[Opening Entries supplied section]
(** * UnityPlan bot: goal store, completion client and command router

    A shallow embedding of [src/bot.py].  The table [goals] is a finite map
    from the primary key to the remaining columns, the handlers run in a
    state-and-exception monad over the world (the table, the wall clock, the
    messages sent and the completion requests issued), and the dispatcher is
    the registration-ordered list of (filter, handler) pairs that aiogram
    walks for every incoming message.

    Faults of the storage engine itself (I/O errors, a full disk) are fatal
    for the turn in the program and are not part of the model.  Identifiers
    are mathematical integers; the driver's refusal of a Python int that
    does not fit in 64 bits is modelled where such an int arises, at the
    goal id that [/done] and [/del] pass to the store ([sqlite_bind]). *)

From Stdlib Require Import ZArith NArith QArith String Ascii.
From Stdlib Require DecimalString.
From stdpp Require Import base option list sorting gmap fin_maps.

#[local] Open Scope Z_scope.

(** ** Python strings *)

(** A Python [str] is a sequence of Unicode code points. *)
Abbreviation str := (list N).

Module PyStr.

(** Literals of the source file are UTF-8; [lit] decodes them. *)
Fixpoint utf8 (need : nat) (acc : N) (bs : list N) : str :=
  match bs with
  | [] => []
  | b :: bs' =>
      match need with
      | O =>
          if (b <? 128)%N then b :: utf8 0 0%N bs'
          else if (b <? 224)%N then utf8 1 (b - 192)%N bs'
          else if (b <? 240)%N then utf8 2 (b - 224)%N bs'
          else utf8 3 (b - 240)%N bs'
      | S n =>
          let acc' := (acc * 64 + (b - 128))%N in
          match n with
          | O => acc' :: utf8 0 0%N bs'
          | S _ => utf8 n acc' bs'
          end
      end
  end.

Definition lit (s : string) : str :=
  utf8 0 0%N (map N_of_ascii (list_ascii_of_string s)).

(** [str.isspace] on one character (CPython's [Py_UNICODE_ISSPACE]). *)
Definition isspace (c : N) : bool :=
  ((9 <=? c) && (c <=? 13) || (28 <=? c) && (c <=? 32) ||
   (c =? 133) || (c =? 160) || (c =? 5760) ||
   (8192 <=? c) && (c <=? 8202) || (c =? 8232) || (c =? 8233) ||
   (c =? 8239) || (c =? 8287) || (c =? 12288))%N.

Fixpoint lstrip (s : str) : str :=
  match s with
  | c :: s' => if isspace c then lstrip s' else s
  | [] => []
  end.

Definition rstrip (s : str) : str := rev (lstrip (rev s)).

(** [s.strip()] *)
Definition strip (s : str) : str := rstrip (lstrip s).

(** The first whitespace-free token of [s] and what follows it. *)
Fixpoint token (s : str) : str * str :=
  match s with
  | c :: s' =>
      if isspace c then ([], s)
      else let '(t, r) := token s' in (c :: t, r)
  | [] => ([], [])
  end.

(** [s.split(maxsplit=1)]: at most one split on a run of whitespace; the
    remainder keeps its trailing whitespace. *)
Definition split1 (s : str) : list str :=
  match lstrip s with
  | [] => []
  | s1 =>
      let '(t, r) := token s1 in
      match lstrip r with
      | [] => [t]
      | r' => [t; r']
      end
  end.

(** [s.partition(sep)] for a one-character separator: the part before the
    first [sep] and the part after it. *)
Fixpoint partition (sep : N) (s : str) : str * str :=
  match s with
  | c :: s' =>
      if (c =? sep)%N then ([], s')
      else let '(a, b) := partition sep s' in (c :: a, b)
  | [] => ([], [])
  end.

Fixpoint startswith (p s : str) : bool :=
  match p, s with
  | [], _ => true
  | a :: p', b :: s' => (a =? b)%N && startswith p' s'
  | _ :: _, [] => false
  end.

(** [s.replace(old, new)] for a non-empty [old]; [skip] counts the
    characters of a match still to be dropped. *)
Fixpoint replace_from (old new : str) (skip : nat) (s : str) : str :=
  match s with
  | [] => []
  | c :: s' =>
      match skip with
      | S k => replace_from old new k s'
      | O =>
          if startswith old s
          then new ++ replace_from old new (pred (length old)) s'
          else c :: replace_from old new 0 s'
      end
  end.

Definition replace (old new s : str) : str := replace_from old new 0 s.

(** [old in s] *)
Fixpoint contains (p s : str) : bool :=
  startswith p s ||
  match s with
  | [] => false
  | _ :: s' => contains p s'
  end.

(** [sep.join(parts)] *)
Fixpoint join (sep : str) (parts : list str) : str :=
  match parts with
  | [] => []
  | [p] => p
  | p :: ps => p ++ sep ++ join sep ps
  end.

(** [str(n)] for an integer. *)
Definition of_int (n : Z) : str :=
  lit (DecimalString.NilZero.string_of_int (Z.to_int n)).

End PyStr.

(** ** Data model *)

(** One row of table [goals] without its primary key [id]; [is_done] is the
    INTEGER column (0 or 1) and [created_at] the TEXT column. *)
Record Goal := mkGoal {
  user_id : Z;
  text : str;
  is_done : Z;
  created_at : str
}.

#[global] Instance Goal_eq_dec : EqDecision Goal.
Proof. solve_decision. Defined.

(** ** The completion API *)

Inductive Role := system | user.

Record Request := mkRequest {
  model : str;
  messages : list (Role * str);
  temperature : option Q;
  max_tokens : option Z
}.

(** [resp.choices[i].message.content]; the content may be [None]. *)
Record Choice := mkChoice { content : option str }.
Record Response := mkResponse { choices : list Choice }.

(** Python exceptions that occur in the program.  [KeyboardInterrupt] stands
    for the classes that derive from [BaseException] only. *)
Inductive PyExc :=
  | APIConnectionError | APITimeoutError | APIStatusError (code : Z)
  | IndexError | AttributeError | ValueError | TypeError | OverflowError
  | KeyboardInterrupt.

Definition isinstance_Exception (e : PyExc) : bool :=
  match e with
  | KeyboardInterrupt => false
  | _ => true
  end.

Inductive RemoteOutcome :=
  | Responds (r : Response)
  | Fails (e : PyExc).

(** ** The chat transport *)

Record Message := mkMessage {
  from_user : option Z;
  msg_text : option str;
  msg_caption : option str
}.

Inductive Keyboard := main_menu.

(** One call of [message.answer]. *)
Record Sent := mkSent {
  sent_text : str;
  parse_mode : option str;
  reply_markup : option Keyboard
}.

(** ** External collaborators

    What the program takes from outside the repository: Unicode's table of
    digits behind [str.isdigit], Python's [int()] on a string (a value or
    [ValueError]), [datetime.isoformat], the bot's own user name against
    which a [/cmd@name] mention is checked, the hosted completion endpoint,
    and the time that passes before the wall clock is read. *)
Record Env := mkEnv {
  numeric_digit : N -> bool;
  py_int : str -> option Z;
  isoformat : Z -> str;
  mention_ok : str -> bool;
  chat_completions_create : Request -> RemoteOutcome;
  elapsed : Z -> N
}.

(** In the ASCII range the digits are exactly [0] to [9]. *)
Definition ascii_digits (E : Env) : Prop :=
  forall c : N, (c < 128)%N ->
    numeric_digit E c = ((48 <=? c) && (c <=? 57))%N.

(** ** World and effects *)

Record World := mkWorld {
  goals : gmap Z Goal;
  sqlite_sequence : Z;
  clock : Z;
  outbox : list Sent;
  requests : list Request;
  errlog : list PyExc
}.

Definition set_goals (t : gmap Z Goal) (w : World) : World :=
  mkWorld t (sqlite_sequence w) (clock w) (outbox w) (requests w) (errlog w).
Definition set_sqlite_sequence (n : Z) (w : World) : World :=
  mkWorld (goals w) n (clock w) (outbox w) (requests w) (errlog w).
Definition set_clock (t : Z) (w : World) : World :=
  mkWorld (goals w) (sqlite_sequence w) t (outbox w) (requests w) (errlog w).
Definition push_outbox (s : Sent) (w : World) : World :=
  mkWorld (goals w) (sqlite_sequence w) (clock w) (outbox w ++ [s]) (requests w) (errlog w).
Definition push_request (r : Request) (w : World) : World :=
  mkWorld (goals w) (sqlite_sequence w) (clock w) (outbox w) (requests w ++ [r]) (errlog w).
Definition push_errlog (e : PyExc) (w : World) : World :=
  mkWorld (goals w) (sqlite_sequence w) (clock w) (outbox w) (requests w) (errlog w ++ [e]).

Inductive Outcome (A : Type) :=
  | Ret (a : A)
  | Raise (e : PyExc).
Arguments Ret {A} a.
Arguments Raise {A} e.

Definition M (A : Type) : Type := World -> Outcome A * World.

#[global] Instance M_ret : MRet M := fun A a w => (Ret a, w).
#[global] Instance M_bind : MBind M := fun A B f m w =>
  match m w with
  | (Ret a, w') => f a w'
  | (Raise e, w') => (Raise e, w')
  end.

Definition raise {A} (e : PyExc) : M A := fun w => (Raise e, w).

(** [try: body except Exception: handler] *)
Definition try_except {A} (body : M A) (handler : PyExc -> M A) : M A :=
  fun w =>
    match body w with
    | (Ret a, w') => (Ret a, w')
    | (Raise e, w') =>
        if isinstance_Exception e then handler e w' else (Raise e, w')
    end.

(** ** The database driver *)

(** The integers SQLite stores: signed, 64 bits. *)
Definition sqlite_int (n : Z) : bool := (- 2 ^ 63 <=? n) && (n <? 2 ^ 63).

(** [db.execute(sql, params)] binds the parameters before the statement
    runs: a Python int that is no [sqlite_int] raises [OverflowError] and
    nothing is executed.  Of the parameters of the program only the goal id
    of [/done] and [/del] is a Python int of any size (it is
    [int(command.args)]); the sender's id comes from the transport, whose
    ids fit, and rowids come from the table. *)
Definition sqlite_bind {A} (value : Z) (statement : M A) : M A :=
  if sqlite_int value then statement else raise OverflowError.

(** ** Goal store (SQL over the table) *)

Module Sql.

(** The largest rowid in the table (0 for the empty table). *)
Definition max_rowid (t : gmap Z Goal) : Z :=
  map_fold (fun k _ acc => Z.max k acc) 0 t.

(** The rowid an AUTOINCREMENT key gets: one more than the largest rowid
    the table has ever held. *)
Definition next_rowid (t : gmap Z Goal) (seq : Z) : Z :=
  Z.max seq (max_rowid t) + 1.

(** [WHERE user_id=?] *)
Definition owned_by (u : Z) (kv : Z * Goal) : Prop := user_id kv.2 = u.

(** [WHERE id=? AND user_id=?] *)
Definition id_and_owner (i u : Z) (kv : Z * Goal) : Prop :=
  kv.1 = i /\ user_id kv.2 = u.

#[global] Instance owned_by_dec u kv : Decision (owned_by u kv).
Proof. unfold owned_by. apply _. Defined.
#[global] Instance id_and_owner_dec i u kv : Decision (id_and_owner i u kv).
Proof. unfold id_and_owner. apply _. Defined.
[Closing Entries supplied section]
Work required: Above are the entries. Copy exactly the part that opens with the line containing "acc' :: utf8 0 0%N bs'" and closes with the line containing "(** [str.isspace] on", and no more.

Solution to this problem:
          | O => acc' :: utf8 0 0%N bs'
          | S _ => utf8 n acc' bs'
          end
      end
  end.

Definition lit (s : string) : str :=
  utf8 0 0%N (map N_of_ascii (list_ascii_of_string s)).

(** [str.isspace] on one character (CPython's [Py_UNICODE_ISSPACE]). *)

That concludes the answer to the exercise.